Tari a Verona: nuove regole e sconti per famiglie e imprese

Aggiornato il regolamento comunale: introdotti bonus sociali e incentivi per ridurre i rifiuti

Il Comune di Verona ha approvato un aggiornamento del regolamento relativo alla Tari, la tassa sui rifiuti, con l’obiettivo di adeguare il sistema alle normative nazionali e renderlo più equo per cittadini e attività economiche. Le modifiche, che entreranno in vigore dal 1° gennaio 2026, introducono una serie di novità che riguardano sia le famiglie sia il tessuto produttivo locale.

Tra gli elementi centrali della riforma spicca l’introduzione del cosiddetto “bonus sociale rifiuti”. Si tratta di una riduzione della Tari destinata alle utenze domestiche in condizioni economiche svantaggiate, con soglie Isee in linea con quelle già previste per altri bonus nazionali. In particolare, potranno accedere al beneficio i nuclei familiari con un Isee fino a circa 9.530 euro, limite che sale fino a circa 20mila euro per le famiglie numerose con almeno quattro figli a carico.

L’agevolazione verrà applicata sotto forma di conguaglio sull’importo dovuto per l’anno in corso. In alcuni casi sarà possibile utilizzare il bonus anche per compensare eventuali debiti pregressi, evitando così che il beneficio venga perso e contribuendo a ridurre situazioni di morosità. Parallelamente, l’amministrazione ha confermato e rafforzato le agevolazioni già esistenti per le utenze domestiche.

Un’altra direttrice importante dell’intervento riguarda il sostegno alle attività economiche. Per gli esercizi situati in aree interessate da cantieri pubblici di lunga durata, viene abbassata la soglia necessaria per ottenere riduzioni significative della tassa, passando dal 30% al 20% di calo del fatturato rispetto all’anno precedente all’apertura del cantiere. Questa modifica risponde alle richieste avanzate dalle categorie economiche e mira a compensare i disagi legati ai lavori.

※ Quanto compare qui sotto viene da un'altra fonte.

Lemma of_digits_pos l :
  Forall is_digit l -> no_leading_zero l -> l <> [] -> 0 < of_digits l.
Proof.
  intros Hl Hz Hne. pose proof (of_digits_ge l Hl Hz Hne).
  assert (0 < B ^ (Z.of_nat (length l) - 1)); [|lia].
  apply Z.pow_pos_nonneg; [lia|]. destruct l; [done|simpl; lia].
Qed.

Lemma to_digits_loop_spec fuel : forall v,
  0 <= v < B ^ Z.of_nat fuel ->
  of_digits (to_digits_loop fuel v []) = v /\
  Forall is_digit (to_digits_loop fuel v []) /\
  no_leading_zero (to_digits_loop fuel v []) /\
  (v <> 0 -> to_digits_loop fuel v [] <> []).
Proof.
  induction fuel as [|fuel IH]; intros v Hv.
  - replace v with 0 by lia. by split_and!.
  - destruct (decide (v = 0)) as [->|Hv0]; [by split_and!|].
    rewrite to_digits_loop_S by done.
    rewrite Nat2Z.inj_succ, Z.pow_succ_r in Hv by lia.
    pose proof (Z.div_mod v B). pose proof (Z.mod_pos_bound v B).
    assert (Hq : 0 <= v / B < B ^ Z.of_nat fuel).
    { split; [apply Z.div_pos; lia|apply Z.div_lt_upper_bound; nia]. }
    destruct (IH (v / B) Hq) as (Hval & Hdig & Hz & Hne).
    rewrite of_digits_snoc, Hval. split_and!.
    + lia.
    + apply Forall_app. rewrite Forall_singleton. unfold is_digit. split; [done|lia].
    + destruct (decide (v / B = 0)) as [Hq0|Hq0].
      * rewrite Hq0 in *. replace (to_digits_loop fuel 0 []) with (@nil Z) by by destruct fuel.
        unfold no_leading_zero. simpl. intros [= ?]. lia.
      * apply no_leading_zero_app; auto.
    + intros _. by destruct (to_digits_loop fuel (v / B) []).
Qed.

Lemma digits_fuel_enough v : 0 <= v -> 0 <= v < B ^ Z.of_nat (digits_fuel v).
Proof.
  intros Hv. split; [done|]. unfold digits_fuel. pose proof (Z.log2_nonneg v).
  rewrite Z2Nat.id by lia. apply Z.lt_le_trans with (2 ^ (Z.log2 v + 1)).
  - destruct (decide (v = 0)) as [->|]; [done|]. apply Z.log2_lt_pow2; lia.
  - apply Z.pow_le_mono_l. lia.
Qed.

Lemma to_digits_spec v :
  0 <= v ->
  of_digits (to_digits v) = v /\ Forall is_digit (to_digits v) /\
  no_leading_zero (to_digits v) /\ (v <> 0 -> to_digits v <> []).
Proof. intros. by apply to_digits_loop_spec, digits_fuel_enough. Qed.

(** Notations without leading zero are unique. *)
Lemma of_digits_inj l : forall l',
  Forall is_digit l -> Forall is_digit l' ->
  no_leading_zero l -> no_leading_zero l' -> of_digits l = of_digits l' -> l = l'.
Proof.
  induction l as [|d l IH] using rev_ind; intros l' Hl Hl' Hz Hz' Heq.
  - destruct (decide (l' = [])) as [->|Hne]; [done|].
    pose proof (of_digits_pos l' Hl' Hz' Hne) as Hp. rewrite <-Heq in Hp. by compute in Hp.
  - destruct l' as [|d' l' _] using rev_ind.
    + pose proof (of_digits_pos _ Hl Hz) as Hp. rewrite Heq in Hp.
      exfalso. assert (0 < 0); [|lia]. apply Hp. by destruct l.
    + rewrite Forall_app, Forall_singleton in Hl, Hl'.
      destruct Hl as [Hl Hd], Hl' as [Hl' Hd']. unfold is_digit in Hd, Hd'.
      rewrite !of_digits_snoc in Heq.
      destruct (Z.div_mod_unique B (of_digits l) (of_digits l') d d') as [Hv ->]; [lia..|].
      f_equal. apply IH; try done.
      * destruct l; [done|]. exact Hz.
      * destruct l'; [done|]. exact Hz'.
Qed.

Lemma to_of_digits l :
  Forall is_digit l -> no_leading_zero l -> to_digits (of_digits l) = l.
Proof.
  intros Hl Hz. destruct (to_digits_spec (of_digits l)) as (Hv & Hd & Hz' & _).
  { by apply of_digits_nonneg. }
  by apply of_digits_inj.
Qed.

Lemma to_digits_length v n :
  0 <= v -> (Z.of_nat (length (to_digits v)) <= Z.of_nat n <-> v < B ^ Z.of_nat n).
Proof.
  intros Hv. destruct (to_digits_spec v Hv) as (Hval & Hd & Hz & Hne). split.
  - intros Hlen. rewrite <-Hval at 1. eapply Z.lt_le_trans; [by apply of_digits_lt|].
    apply Z.pow_le_mono_r; lia.
  - intros Hlt. destruct (decide (to_digits v = [])) as [->|Hnil]; [simpl; lia|].
    pose proof (of_digits_ge _ Hd Hz Hnil) as Hge. rewrite Hval in Hge.
    apply Z.nlt_ge. intros Hlen. apply (Z.lt_irrefl v).
    eapply Z.lt_le_trans; [exact Hlt|]. etransitivity; [|exact Hge].
    apply Z.pow_le_mono_r; lia.
Qed.
End Positional.

(** ** [big.Int] and bytes *)

Definition Z_of_byte (b : byte) : Z := Z.of_N (Byte.to_N b).
Definition byte_of_Z (z : Z) : byte := default x00 (Byte.of_N (Z.to_N z)).

(** [new(big.Int).SetBytes(raw)] and [value.Bytes()], on the absolute value. *)
Definition SetBytes (raw : list byte) : Z := of_digits 256 (Z_of_byte <$> raw).
Definition Bytes (value : Z) : list byte := byte_of_Z <$> to_digits 256 (Z.abs value).

Lemma Z_of_byte_range b : 0 <= Z_of_byte b < 256.
Proof. unfold Z_of_byte. pose proof (Byte.to_N_bounded b). lia. Qed.

Lemma byte_of_Z_of_byte b : byte_of_Z (Z_of_byte b) = b.
Proof. unfold byte_of_Z, Z_of_byte. by rewrite N2Z.id, Byte.of_to_N. Qed.

Lemma Z_of_byte_of_Z z : 0 <= z < 256 -> Z_of_byte (byte_of_Z z) = z.
Proof.
  intros Hz. unfold byte_of_Z, Z_of_byte.
  destruct (Byte.of_N (Z.to_N z)) as [b|] eqn:Hb; simpl.
  - apply Byte.to_of_N in Hb. lia.
  - apply Byte.of_N_None_iff in Hb. lia.
Qed.

#[global] Instance byte_eq_dec : EqDecision byte := Byte.byte_eq_dec.

Lemma bytes_are_digits (raw : list byte) : Forall (is_digit 256) (Z_of_byte <$> raw).
Proof. apply Forall_fmap, Forall_true. intros b. apply Z_of_byte_range. Qed.

Lemma SetBytes_nonneg raw : 0 <= SetBytes raw.
Proof. apply of_digits_nonneg; [lia|apply bytes_are_digits]. Qed.

Lemma map_Z_of_byte_of_Z (l : list Z) :
  Forall (is_digit 256) l -> Z_of_byte <$> (byte_of_Z <$> l) = l.
Proof.
  induction 1 as [|z l Hz _ IH]; [done|]. simpl. rewrite Z_of_byte_of_Z by done. by f_equal.
Qed.

Lemma map_byte_of_Z_of_byte (l : list byte) : byte_of_Z <$> (Z_of_byte <$> l) = l.
Proof. induction l as [|b l IH]; [done|]. simpl. rewrite byte_of_Z_of_byte. by f_equal. Qed.

Lemma SetBytes_Bytes v : 0 <= v -> SetBytes (Bytes v) = v.
Proof.
  intros Hv. unfold SetBytes, Bytes. rewrite Z.abs_eq by done.
  destruct (to_digits_spec 256 ltac:(lia) v Hv) as (Hval & Hd & _).
  by rewrite map_Z_of_byte_of_Z.
Qed.

Lemma Bytes_SetBytes raw : head raw <> Some x00 -> Bytes (SetBytes raw) = raw.
Proof.
  intros Hz. unfold Bytes. rewrite Z.abs_eq by apply SetBytes_nonneg.
  unfold SetBytes. rewrite to_of_digits; [apply map_byte_of_Z_of_byte|lia|apply bytes_are_digits|].
  unfold no_leading_zero. destruct raw as [|b raw]; [done|]. simpl. intros [= Hb].
  apply Hz. simpl. f_equal. rewrite <-(byte_of_Z_of_byte b), Hb. done.
Qed.

Lemma Bytes_length v n :
  0 <= v -> (length (Bytes v) <= n)%nat <-> v < 256 ^ Z.of_nat n.
Proof.
  intros Hv. unfold Bytes. rewrite length_fmap, Z.abs_eq by done.
  rewrite <-to_digits_length by lia. lia.
Qed.

Lemma Bytes_nonnil v : 0 < v -> Bytes v <> [] /\ head (Bytes v) <> Some x00.
Proof.
  intros Hv. unfold Bytes. rewrite Z.abs_eq by lia.
  destruct (to_digits_spec 256 ltac:(lia) v) as (_ & Hd & Hz & Hne); [lia|].
  specialize (Hne ltac:(lia)). destruct (to_digits 256 v) as [|d l]; [done|].
  simpl. split; [done|]. intros [= Hb]. apply Hz. simpl. f_equal.
  apply Forall_cons in Hd as [Hd _]. rewrite <-(Z_of_byte_of_Z d) by done. by rewrite Hb.
Qed.

Lemma SetBytes_bound raw : SetBytes raw < 256 ^ Z.of_nat (length raw).
Proof.
  unfold SetBytes. rewrite <-(length_fmap Z_of_byte raw).
  apply of_digits_lt; [lia|apply bytes_are_digits].
Qed.

(** ** [big.Int] and decimal strings *)

Definition digit_of_ascii (c : ascii) : option Z :=
  let n := Z.of_nat (Ascii.nat_of_ascii c) in
  if (48 <=? n) && (n <=? 57) then Some (n - 48) else None.
Definition ascii_of_digit (d : Z) : ascii := Ascii.ascii_of_nat (Z.to_nat (d + 48)).

Definition scan_digits (cs : list ascii) : option Z :=
  match cs with
  | [] => None
  | _ => of_digits 10 <$> mapM digit_of_ascii cs
  end.

(** [SetString(s, 10)]: an optional sign, then at least one decimal digit and
    nothing else. *)
Definition SetString10 (s : string) : option Z :=
  match String.list_ascii_of_string s with
  | c :: cs =>
      if bool_decide (c = "-"%char) then Z.opp <$> scan_digits cs
      else if bool_decide (c = "+"%char) then scan_digits cs
      else scan_digits (c :: cs)
  | [] => None
  end.

Definition decimal_digits (v : Z) : list ascii :=
  match to_digits 10 v with
  | [] => ["0"%char]
  | ds => ascii_of_digit <$> ds
  end.

(** [value.String()]. *)
Definition String10 (v : Z) : string :=
  String.string_of_list_ascii
    (if v <? 0 then "-"%char :: decimal_digits (- v) else decimal_digits v).

Lemma digit_of_ascii_of_digit d :
  is_digit 10 d -> digit_of_ascii (ascii_of_digit d) = Some d.
Proof.
  unfold is_digit, digit_of_ascii, ascii_of_digit. intros Hd.
  rewrite Ascii.nat_ascii_embedding by lia. rewrite Z2Nat.id by lia.
  rewrite (proj2 (Z.leb_le 48 _)), (proj2 (Z.leb_le _ 57)) by lia. simpl. f_equal. lia.
Qed.

Lemma mapM_digits (l : list Z) :
  Forall (is_digit 10) l -> mapM digit_of_ascii (ascii_of_digit <$> l) = Some l.
Proof.
  intros Hl. apply mapM_Some, Forall2_fmap_l, Forall_Forall2_diag.
  eapply Forall_impl; [exact Hl|]. apply digit_of_ascii_of_digit.
Qed.

Lemma scan_decimal_digits v : 0 <= v -> scan_digits (decimal_digits v) = Some v.
Proof.
  intros Hv. unfold decimal_digits.
  destruct (to_digits_spec 10 ltac:(lia) v Hv) as (Hval & Hd & _ & Hne).
  destruct (to_digits 10 v) as [|d l] eqn:Hl.
  - destruct (decide (v = 0)) as [->|]; [done|]. by destruct Hne.
  - change (of_digits 10 <$> mapM digit_of_ascii (ascii_of_digit <$> (d :: l)) = Some v).
    rewrite mapM_digits by done. simpl. by rewrite Hval.
Qed.

Lemma decimal_digits_head v c cs :
  0 <= v -> decimal_digits v = c :: cs -> c <> "-"%char /\ c <> "+"%char.
Proof.
  intros Hv Heq. unfold decimal_digits in Heq.
  destruct (to_digits_spec 10 ltac:(lia) v Hv) as (_ & Hd & _).
  destruct (to_digits 10 v) as [|d l]; simplify_eq/=; [done|].
  apply Forall_cons in Hd as [Hd _]. apply digit_of_ascii_of_digit in Hd.
  split; intros Hc; by rewrite Hc in Hd.
Qed.

Lemma SetString10_String10 v : SetString10 (String10 v) = Some v.
Proof.
  unfold SetString10, String10. rewrite String.list_ascii_of_string_of_list_ascii.
  destruct (Z.ltb_spec v 0).
  - rewrite scan_decimal_digits by lia. simpl. f_equal. lia.
  - pose proof (scan_decimal_digits v) as Hs.
    destruct (decimal_digits v) as [|c cs] eqn:Hc; [apply Hs; lia|].
    destruct (decimal_digits_head v c cs) as [? ?]; [lia|done|].
    rewrite !bool_decide_eq_false_2 by done. apply Hs. lia.
Qed.

Lemma String10_nonempty v : String10 v <> "".
Proof.
  unfold String10, decimal_digits. destruct (v <? 0); [done|]. by destruct (to_digits 10 v).
Qed.

(** ** The operations of the file *)

Inductive u256_err : Type :=
| InvalidDecimal (s : string)
| NegativeValue
| ByteLengthExceeds (len : Z)
| NotCanonical
| NilFields
| RepresentationsMismatch
| InvalidForKey (key : string) (e : u256_err).

Definition MaxUint256Bytes : nat := 32.
Definition two256 : Z := 2 ^ 256.

Definition ParseUint256Decimal (s : string) : outcome u256_err Z :=
  if bool_decide (s = "") then Ok 0
  else match SetString10 s with
       | None => Err (InvalidDecimal s)
       | Some value => if Z.sgn value <? 0 then Err NegativeValue else Ok value
       end.

Definition ValidateCanonicalUint256Bytes (raw : list byte) : outcome u256_err unit :=
  if (MaxUint256Bytes <? length raw)%nat then Err (ByteLengthExceeds (Z.of_nat (length raw)))
  else if (1 <? length raw)%nat && bool_decide (head raw = Some x00) then Err NotCanonical
  else Ok tt.

Definition ParseUint256Bytes (raw : list byte) : outcome u256_err Z :=
  _ ← ValidateCanonicalUint256Bytes raw;
  if (length raw =? 0)%nat then Ok 0 else Ok (SetBytes raw).

Definition ParseUint256Compat (raw : list byte) (decimal : string) : outcome u256_err Z :=
  if (0 <? length raw)%nat then ParseUint256Bytes raw else ParseUint256Decimal decimal.

Definition BigIntToUint256Bytes (value : option Z) : outcome u256_err (list byte) :=
  match value with
  | None => Ok []
  | Some value =>
      if Z.sgn value =? 0 then Ok []
      else if Z.sgn value <? 0 then Err NegativeValue
      else let raw := Bytes value in
           if (MaxUint256Bytes <? length raw)%nat
           then Err (ByteLengthExceeds (Z.of_nat (length raw)))
           else Ok raw
  end.

#[global] Arguments ParseUint256Decimal : simpl never.
#[global] Arguments ParseUint256Bytes : simpl never.
#[global] Arguments BigIntToUint256Bytes : simpl never.

Definition CanonicalizeUint256Bytes (raw : list byte) : outcome u256_err (list byte) :=
  value ← ParseUint256Bytes raw;
  BigIntToUint256Bytes (Some value).

(** [ParseBigInt] on its two instances, and [BigIntToString]. *)
Definition ParseBigInt_string (value : string) : Z :=
  if bool_decide (value = "") then 0 else default 0 (SetString10 value).

Lemma ParseBigInt_String10 z : ParseBigInt_string (String10 z) = z.
Proof.
  unfold ParseBigInt_string. rewrite bool_decide_eq_false_2 by apply String10_nonempty. by rewrite SetString10_String10.
Qed.

Definition ParseBigInt_bytes (value : list byte) : Z :=
  if (length value =? 0)%nat then 0
  else match ValidateCanonicalUint256Bytes value with
       | Ok _ => SetBytes value
       | _ => 0
       end.

Lemma ParseBigInt_bytes_nonneg raw : 0 <= ParseBigInt_bytes raw.
Proof.
  unfold ParseBigInt_bytes. case_if; [done|].
  destruct (ValidateCanonicalUint256Bytes raw); [apply SetBytes_nonneg|done..].
Qed.

Definition BigIntToString (b : option Z) : string :=
  match b with None => "0" | Some b => String10 b end.

(** *** The two fields side by side are the state *)

Notation fields := (list byte * string)%type.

Nel caso specifico di interventi come quelli di Ponte Nuovo, il parametro di riferimento sarà il fatturato del 2019. Inoltre, il termine entro cui il Comune individua le strade e i civici penalizzati dal traffico viene posticipato al 31 maggio di ogni anno, consentendo una gestione più flessibile delle procedure. Anche in questo caso, le agevolazioni verranno riconosciute a conguaglio sull’anno successivo.

Particolare attenzione è stata riservata anche alle politiche ambientali. Il nuovo regolamento prevede infatti incentivi per le attività che adottano comportamenti virtuosi nella gestione dei rifiuti, come l’utilizzo esclusivo di stoviglie biodegradabili o la vendita di prodotti sfusi. In queste situazioni, è possibile ottenere una riduzione fino all’80% della quota variabile della Tari.

Le misure introdotte si inseriscono in una strategia più ampia che punta a favorire la raccolta differenziata, ridurre la produzione complessiva di rifiuti e limitare l’impatto ambientale. Secondo quanto previsto, il valore complessivo delle agevolazioni si aggira intorno ai 100 mila euro annui, senza effetti negativi sugli equilibri di bilancio dell’ente.

L’aggiornamento del regolamento rappresenta quindi un intervento articolato che mira a coniugare equità sociale, sostegno economico e sostenibilità ambientale, ridefinendo i criteri di applicazione della tassa rifiuti sul territorio veronese.